__TASK DESCRIPTION__: Lines in the listing below that contain the string "other" are to be found and copied.

__EXTRACTED DATA__:

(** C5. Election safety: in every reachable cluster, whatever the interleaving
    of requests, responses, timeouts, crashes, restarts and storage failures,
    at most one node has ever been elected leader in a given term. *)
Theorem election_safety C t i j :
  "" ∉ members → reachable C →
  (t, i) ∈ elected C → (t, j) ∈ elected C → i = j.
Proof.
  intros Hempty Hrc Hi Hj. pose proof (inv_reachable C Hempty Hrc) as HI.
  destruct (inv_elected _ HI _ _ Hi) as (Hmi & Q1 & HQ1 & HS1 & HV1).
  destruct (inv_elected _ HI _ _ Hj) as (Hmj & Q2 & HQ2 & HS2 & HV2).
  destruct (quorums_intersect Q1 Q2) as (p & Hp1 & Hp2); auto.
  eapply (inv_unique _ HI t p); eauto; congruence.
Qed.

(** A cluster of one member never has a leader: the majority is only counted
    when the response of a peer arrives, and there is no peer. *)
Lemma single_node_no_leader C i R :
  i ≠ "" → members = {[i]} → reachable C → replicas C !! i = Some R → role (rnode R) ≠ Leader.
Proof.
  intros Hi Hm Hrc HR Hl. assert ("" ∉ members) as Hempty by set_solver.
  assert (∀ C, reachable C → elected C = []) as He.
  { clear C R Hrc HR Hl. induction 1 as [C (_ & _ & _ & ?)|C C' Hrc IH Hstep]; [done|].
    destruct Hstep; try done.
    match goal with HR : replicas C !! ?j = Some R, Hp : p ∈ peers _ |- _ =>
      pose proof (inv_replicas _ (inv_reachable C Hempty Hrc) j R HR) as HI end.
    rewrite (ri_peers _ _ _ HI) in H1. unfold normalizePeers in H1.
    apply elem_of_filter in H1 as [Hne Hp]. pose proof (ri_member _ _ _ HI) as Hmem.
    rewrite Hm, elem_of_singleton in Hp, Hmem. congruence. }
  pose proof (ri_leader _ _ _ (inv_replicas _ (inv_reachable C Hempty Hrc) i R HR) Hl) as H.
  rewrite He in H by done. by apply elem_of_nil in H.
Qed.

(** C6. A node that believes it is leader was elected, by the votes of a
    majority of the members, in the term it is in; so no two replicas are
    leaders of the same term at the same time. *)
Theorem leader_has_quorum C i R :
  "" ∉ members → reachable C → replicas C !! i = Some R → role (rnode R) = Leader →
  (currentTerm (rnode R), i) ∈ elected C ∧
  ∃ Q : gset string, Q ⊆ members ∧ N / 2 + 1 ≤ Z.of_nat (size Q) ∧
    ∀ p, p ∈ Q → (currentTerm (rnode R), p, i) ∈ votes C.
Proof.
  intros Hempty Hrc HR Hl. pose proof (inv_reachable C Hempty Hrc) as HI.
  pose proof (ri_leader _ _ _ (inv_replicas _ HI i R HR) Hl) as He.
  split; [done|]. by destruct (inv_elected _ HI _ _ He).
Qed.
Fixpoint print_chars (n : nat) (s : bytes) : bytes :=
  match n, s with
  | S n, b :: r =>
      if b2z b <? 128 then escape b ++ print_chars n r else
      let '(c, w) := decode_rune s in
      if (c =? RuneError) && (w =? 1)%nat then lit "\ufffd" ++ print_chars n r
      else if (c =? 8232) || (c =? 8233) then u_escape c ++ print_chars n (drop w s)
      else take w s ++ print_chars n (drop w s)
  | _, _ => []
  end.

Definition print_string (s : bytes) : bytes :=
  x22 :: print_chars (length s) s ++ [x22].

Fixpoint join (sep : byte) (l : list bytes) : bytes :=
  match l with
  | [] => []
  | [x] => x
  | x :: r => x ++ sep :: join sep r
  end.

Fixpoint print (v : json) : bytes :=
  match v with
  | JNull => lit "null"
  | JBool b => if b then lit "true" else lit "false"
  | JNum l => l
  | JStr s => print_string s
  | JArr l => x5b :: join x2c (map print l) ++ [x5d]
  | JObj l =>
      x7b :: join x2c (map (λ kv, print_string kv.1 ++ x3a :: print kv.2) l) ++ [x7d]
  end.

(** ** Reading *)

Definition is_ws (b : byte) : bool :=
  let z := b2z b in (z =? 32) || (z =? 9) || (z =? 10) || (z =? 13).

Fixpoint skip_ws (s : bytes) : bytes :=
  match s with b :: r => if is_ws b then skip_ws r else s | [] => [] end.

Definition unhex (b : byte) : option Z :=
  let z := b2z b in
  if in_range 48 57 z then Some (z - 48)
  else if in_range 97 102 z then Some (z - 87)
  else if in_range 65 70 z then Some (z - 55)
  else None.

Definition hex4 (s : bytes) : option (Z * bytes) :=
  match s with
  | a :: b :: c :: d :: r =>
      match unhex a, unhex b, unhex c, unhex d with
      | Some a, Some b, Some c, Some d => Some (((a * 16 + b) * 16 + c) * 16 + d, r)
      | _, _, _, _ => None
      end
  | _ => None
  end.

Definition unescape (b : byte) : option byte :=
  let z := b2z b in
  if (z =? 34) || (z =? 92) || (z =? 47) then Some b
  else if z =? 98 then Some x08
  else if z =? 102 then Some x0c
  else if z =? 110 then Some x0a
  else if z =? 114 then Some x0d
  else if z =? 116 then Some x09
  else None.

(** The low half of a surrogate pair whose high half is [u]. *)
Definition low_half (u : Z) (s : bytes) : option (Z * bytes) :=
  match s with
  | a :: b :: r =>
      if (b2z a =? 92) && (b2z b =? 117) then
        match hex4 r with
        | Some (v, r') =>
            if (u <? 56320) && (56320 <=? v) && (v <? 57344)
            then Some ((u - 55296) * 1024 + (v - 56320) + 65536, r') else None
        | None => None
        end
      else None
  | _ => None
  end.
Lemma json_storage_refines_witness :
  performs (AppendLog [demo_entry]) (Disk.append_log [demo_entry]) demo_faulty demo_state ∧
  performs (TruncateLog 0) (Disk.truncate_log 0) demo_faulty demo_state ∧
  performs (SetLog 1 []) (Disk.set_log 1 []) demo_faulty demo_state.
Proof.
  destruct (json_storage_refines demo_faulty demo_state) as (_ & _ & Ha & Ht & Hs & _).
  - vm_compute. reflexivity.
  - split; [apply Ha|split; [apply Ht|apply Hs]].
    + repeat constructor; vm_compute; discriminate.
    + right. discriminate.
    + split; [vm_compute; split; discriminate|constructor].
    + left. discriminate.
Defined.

---

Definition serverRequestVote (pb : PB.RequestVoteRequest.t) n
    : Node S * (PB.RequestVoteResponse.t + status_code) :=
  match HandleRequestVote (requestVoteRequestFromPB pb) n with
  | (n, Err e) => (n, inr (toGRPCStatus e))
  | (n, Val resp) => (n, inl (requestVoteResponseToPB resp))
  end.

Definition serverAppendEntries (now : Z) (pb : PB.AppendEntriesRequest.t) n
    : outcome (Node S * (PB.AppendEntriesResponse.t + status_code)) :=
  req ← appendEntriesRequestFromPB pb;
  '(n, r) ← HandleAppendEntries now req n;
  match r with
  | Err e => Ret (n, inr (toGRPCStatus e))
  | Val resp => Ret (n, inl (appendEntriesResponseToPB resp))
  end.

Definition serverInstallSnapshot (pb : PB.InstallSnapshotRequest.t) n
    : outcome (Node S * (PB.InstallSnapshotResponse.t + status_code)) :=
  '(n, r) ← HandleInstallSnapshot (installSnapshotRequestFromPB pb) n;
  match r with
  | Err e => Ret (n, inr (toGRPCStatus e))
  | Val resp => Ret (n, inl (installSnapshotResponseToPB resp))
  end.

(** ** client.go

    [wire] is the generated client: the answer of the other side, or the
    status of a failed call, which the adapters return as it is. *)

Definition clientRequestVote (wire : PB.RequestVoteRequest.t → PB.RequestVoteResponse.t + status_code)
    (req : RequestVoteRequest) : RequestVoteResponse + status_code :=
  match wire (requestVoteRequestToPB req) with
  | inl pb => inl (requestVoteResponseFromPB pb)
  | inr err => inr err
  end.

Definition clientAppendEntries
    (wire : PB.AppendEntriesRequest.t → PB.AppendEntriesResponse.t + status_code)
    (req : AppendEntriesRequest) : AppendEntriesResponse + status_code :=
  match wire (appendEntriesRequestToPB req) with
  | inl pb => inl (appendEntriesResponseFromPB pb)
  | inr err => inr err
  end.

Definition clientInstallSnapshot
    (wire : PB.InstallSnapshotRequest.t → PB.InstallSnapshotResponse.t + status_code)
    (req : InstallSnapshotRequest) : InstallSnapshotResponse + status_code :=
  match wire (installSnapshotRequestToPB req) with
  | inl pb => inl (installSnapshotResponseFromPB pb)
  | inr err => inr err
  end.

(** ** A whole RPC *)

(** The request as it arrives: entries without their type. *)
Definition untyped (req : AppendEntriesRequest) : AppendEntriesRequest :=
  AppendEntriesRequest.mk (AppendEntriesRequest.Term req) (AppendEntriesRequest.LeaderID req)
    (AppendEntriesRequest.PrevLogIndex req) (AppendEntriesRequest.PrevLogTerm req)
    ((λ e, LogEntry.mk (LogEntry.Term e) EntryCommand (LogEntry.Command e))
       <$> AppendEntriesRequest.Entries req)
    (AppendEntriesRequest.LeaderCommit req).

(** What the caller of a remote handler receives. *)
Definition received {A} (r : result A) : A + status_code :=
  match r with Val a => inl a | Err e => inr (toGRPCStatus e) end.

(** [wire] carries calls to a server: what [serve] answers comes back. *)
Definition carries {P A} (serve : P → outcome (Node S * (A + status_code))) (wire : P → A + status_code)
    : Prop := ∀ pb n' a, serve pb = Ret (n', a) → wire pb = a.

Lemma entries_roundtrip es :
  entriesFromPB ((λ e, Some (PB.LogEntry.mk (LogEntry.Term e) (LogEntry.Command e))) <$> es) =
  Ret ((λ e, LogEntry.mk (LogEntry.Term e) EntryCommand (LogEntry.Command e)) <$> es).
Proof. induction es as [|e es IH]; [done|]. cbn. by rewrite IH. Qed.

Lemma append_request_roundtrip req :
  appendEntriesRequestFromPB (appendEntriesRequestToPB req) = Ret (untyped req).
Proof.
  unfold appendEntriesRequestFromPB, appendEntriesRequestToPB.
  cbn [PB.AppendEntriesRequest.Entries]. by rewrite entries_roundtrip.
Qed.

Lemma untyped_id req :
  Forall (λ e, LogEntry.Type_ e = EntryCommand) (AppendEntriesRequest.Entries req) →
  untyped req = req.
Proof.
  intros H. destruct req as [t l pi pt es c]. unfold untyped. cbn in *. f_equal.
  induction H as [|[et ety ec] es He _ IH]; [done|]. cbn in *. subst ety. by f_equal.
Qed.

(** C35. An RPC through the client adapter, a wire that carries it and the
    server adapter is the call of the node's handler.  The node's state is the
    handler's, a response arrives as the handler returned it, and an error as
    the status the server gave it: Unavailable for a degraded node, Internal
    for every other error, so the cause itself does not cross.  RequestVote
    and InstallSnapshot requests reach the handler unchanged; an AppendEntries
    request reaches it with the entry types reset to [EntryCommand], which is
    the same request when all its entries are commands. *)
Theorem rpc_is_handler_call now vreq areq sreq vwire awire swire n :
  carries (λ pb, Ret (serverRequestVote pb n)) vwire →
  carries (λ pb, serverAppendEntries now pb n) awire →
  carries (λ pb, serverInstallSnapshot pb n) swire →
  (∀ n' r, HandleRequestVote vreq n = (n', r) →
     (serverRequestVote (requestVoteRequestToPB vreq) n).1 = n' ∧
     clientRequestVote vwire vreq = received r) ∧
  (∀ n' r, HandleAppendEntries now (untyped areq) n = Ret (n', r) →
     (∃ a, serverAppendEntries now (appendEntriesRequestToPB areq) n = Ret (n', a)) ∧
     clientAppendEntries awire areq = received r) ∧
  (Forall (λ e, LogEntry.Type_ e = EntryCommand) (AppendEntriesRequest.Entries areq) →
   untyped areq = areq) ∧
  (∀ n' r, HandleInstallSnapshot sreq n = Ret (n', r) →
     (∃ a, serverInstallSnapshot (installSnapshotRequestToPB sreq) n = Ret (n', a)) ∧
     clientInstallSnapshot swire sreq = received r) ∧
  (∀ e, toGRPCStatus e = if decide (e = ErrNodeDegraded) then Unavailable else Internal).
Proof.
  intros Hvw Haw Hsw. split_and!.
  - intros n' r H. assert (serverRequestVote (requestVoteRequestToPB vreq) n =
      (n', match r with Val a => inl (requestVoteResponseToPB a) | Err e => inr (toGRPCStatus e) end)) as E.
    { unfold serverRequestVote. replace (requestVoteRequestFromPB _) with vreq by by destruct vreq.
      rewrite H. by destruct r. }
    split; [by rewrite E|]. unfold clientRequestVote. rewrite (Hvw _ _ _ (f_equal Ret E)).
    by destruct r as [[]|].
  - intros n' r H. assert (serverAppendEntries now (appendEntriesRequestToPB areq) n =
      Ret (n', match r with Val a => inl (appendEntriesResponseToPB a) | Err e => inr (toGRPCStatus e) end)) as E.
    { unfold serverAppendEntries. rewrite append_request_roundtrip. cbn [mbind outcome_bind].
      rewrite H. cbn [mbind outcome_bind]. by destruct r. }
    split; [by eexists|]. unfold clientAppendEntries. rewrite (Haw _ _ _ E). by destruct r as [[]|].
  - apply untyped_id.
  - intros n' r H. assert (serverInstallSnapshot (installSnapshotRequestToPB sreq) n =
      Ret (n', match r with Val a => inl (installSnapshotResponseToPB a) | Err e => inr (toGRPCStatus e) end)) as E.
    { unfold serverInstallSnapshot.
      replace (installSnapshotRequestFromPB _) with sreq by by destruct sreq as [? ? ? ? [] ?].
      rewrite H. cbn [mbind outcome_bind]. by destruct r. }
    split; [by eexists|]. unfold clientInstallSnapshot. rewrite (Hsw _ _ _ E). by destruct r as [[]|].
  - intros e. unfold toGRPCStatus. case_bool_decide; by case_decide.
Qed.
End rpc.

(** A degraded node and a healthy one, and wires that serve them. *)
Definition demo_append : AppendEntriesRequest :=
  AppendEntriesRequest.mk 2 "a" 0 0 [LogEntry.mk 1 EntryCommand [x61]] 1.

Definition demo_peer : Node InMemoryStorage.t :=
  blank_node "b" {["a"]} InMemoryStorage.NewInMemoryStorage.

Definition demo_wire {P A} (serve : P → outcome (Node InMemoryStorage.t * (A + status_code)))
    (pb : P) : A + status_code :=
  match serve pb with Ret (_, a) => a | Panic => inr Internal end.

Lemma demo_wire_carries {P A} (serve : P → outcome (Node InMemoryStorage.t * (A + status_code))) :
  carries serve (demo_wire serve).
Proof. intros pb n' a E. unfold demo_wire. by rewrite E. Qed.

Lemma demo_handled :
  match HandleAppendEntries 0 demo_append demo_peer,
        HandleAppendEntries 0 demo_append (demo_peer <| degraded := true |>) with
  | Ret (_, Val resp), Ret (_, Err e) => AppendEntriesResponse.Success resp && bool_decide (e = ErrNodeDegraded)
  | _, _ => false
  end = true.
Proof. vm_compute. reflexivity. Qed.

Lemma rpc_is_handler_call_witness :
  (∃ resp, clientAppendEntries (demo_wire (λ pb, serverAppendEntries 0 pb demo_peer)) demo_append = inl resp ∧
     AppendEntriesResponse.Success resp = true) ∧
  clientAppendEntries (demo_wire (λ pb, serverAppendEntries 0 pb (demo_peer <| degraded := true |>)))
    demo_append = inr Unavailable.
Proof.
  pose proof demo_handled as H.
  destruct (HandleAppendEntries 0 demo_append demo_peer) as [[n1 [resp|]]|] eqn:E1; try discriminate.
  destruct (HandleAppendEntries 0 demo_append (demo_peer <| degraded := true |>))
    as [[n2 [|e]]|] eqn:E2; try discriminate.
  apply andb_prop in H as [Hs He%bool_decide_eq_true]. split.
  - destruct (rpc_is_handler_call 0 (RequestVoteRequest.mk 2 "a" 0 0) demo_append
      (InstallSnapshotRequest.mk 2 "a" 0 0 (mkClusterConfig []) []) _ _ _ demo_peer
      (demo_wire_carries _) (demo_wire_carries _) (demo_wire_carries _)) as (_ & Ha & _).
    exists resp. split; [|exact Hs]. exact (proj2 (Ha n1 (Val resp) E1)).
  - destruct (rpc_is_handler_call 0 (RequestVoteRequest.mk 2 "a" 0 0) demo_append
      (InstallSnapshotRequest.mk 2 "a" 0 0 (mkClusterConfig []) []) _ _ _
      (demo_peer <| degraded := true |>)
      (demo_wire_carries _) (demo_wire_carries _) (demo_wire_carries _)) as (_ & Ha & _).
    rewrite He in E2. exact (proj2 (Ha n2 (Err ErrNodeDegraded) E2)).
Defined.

...

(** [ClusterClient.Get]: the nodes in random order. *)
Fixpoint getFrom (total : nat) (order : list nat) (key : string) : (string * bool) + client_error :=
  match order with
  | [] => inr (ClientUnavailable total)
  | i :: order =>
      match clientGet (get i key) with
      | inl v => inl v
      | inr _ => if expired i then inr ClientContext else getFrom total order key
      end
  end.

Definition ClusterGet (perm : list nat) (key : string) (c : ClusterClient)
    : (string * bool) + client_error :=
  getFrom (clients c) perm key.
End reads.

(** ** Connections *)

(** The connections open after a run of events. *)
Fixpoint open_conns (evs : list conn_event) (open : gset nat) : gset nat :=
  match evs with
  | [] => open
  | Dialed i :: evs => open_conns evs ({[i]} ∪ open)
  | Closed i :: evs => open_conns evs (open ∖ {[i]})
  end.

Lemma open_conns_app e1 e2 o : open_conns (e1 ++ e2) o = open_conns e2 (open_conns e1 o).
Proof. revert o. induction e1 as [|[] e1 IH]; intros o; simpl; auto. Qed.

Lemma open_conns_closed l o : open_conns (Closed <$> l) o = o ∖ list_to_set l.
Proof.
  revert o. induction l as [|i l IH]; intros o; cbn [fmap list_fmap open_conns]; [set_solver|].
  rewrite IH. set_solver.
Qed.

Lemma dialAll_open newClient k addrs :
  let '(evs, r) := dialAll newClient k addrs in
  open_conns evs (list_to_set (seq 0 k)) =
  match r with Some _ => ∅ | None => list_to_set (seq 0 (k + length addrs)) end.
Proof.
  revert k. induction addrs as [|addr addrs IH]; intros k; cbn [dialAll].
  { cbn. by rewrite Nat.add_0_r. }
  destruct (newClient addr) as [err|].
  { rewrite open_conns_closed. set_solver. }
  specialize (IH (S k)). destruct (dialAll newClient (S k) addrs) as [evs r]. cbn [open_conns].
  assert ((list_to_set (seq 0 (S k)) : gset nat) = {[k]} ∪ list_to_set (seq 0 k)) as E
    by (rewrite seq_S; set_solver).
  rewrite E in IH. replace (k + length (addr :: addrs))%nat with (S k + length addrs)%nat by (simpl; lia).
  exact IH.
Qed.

__ANSWER BOX__:
    [wire] is the generated client: the answer of the other side, or the
    for every other error, so the cause itself does not cross.  RequestVote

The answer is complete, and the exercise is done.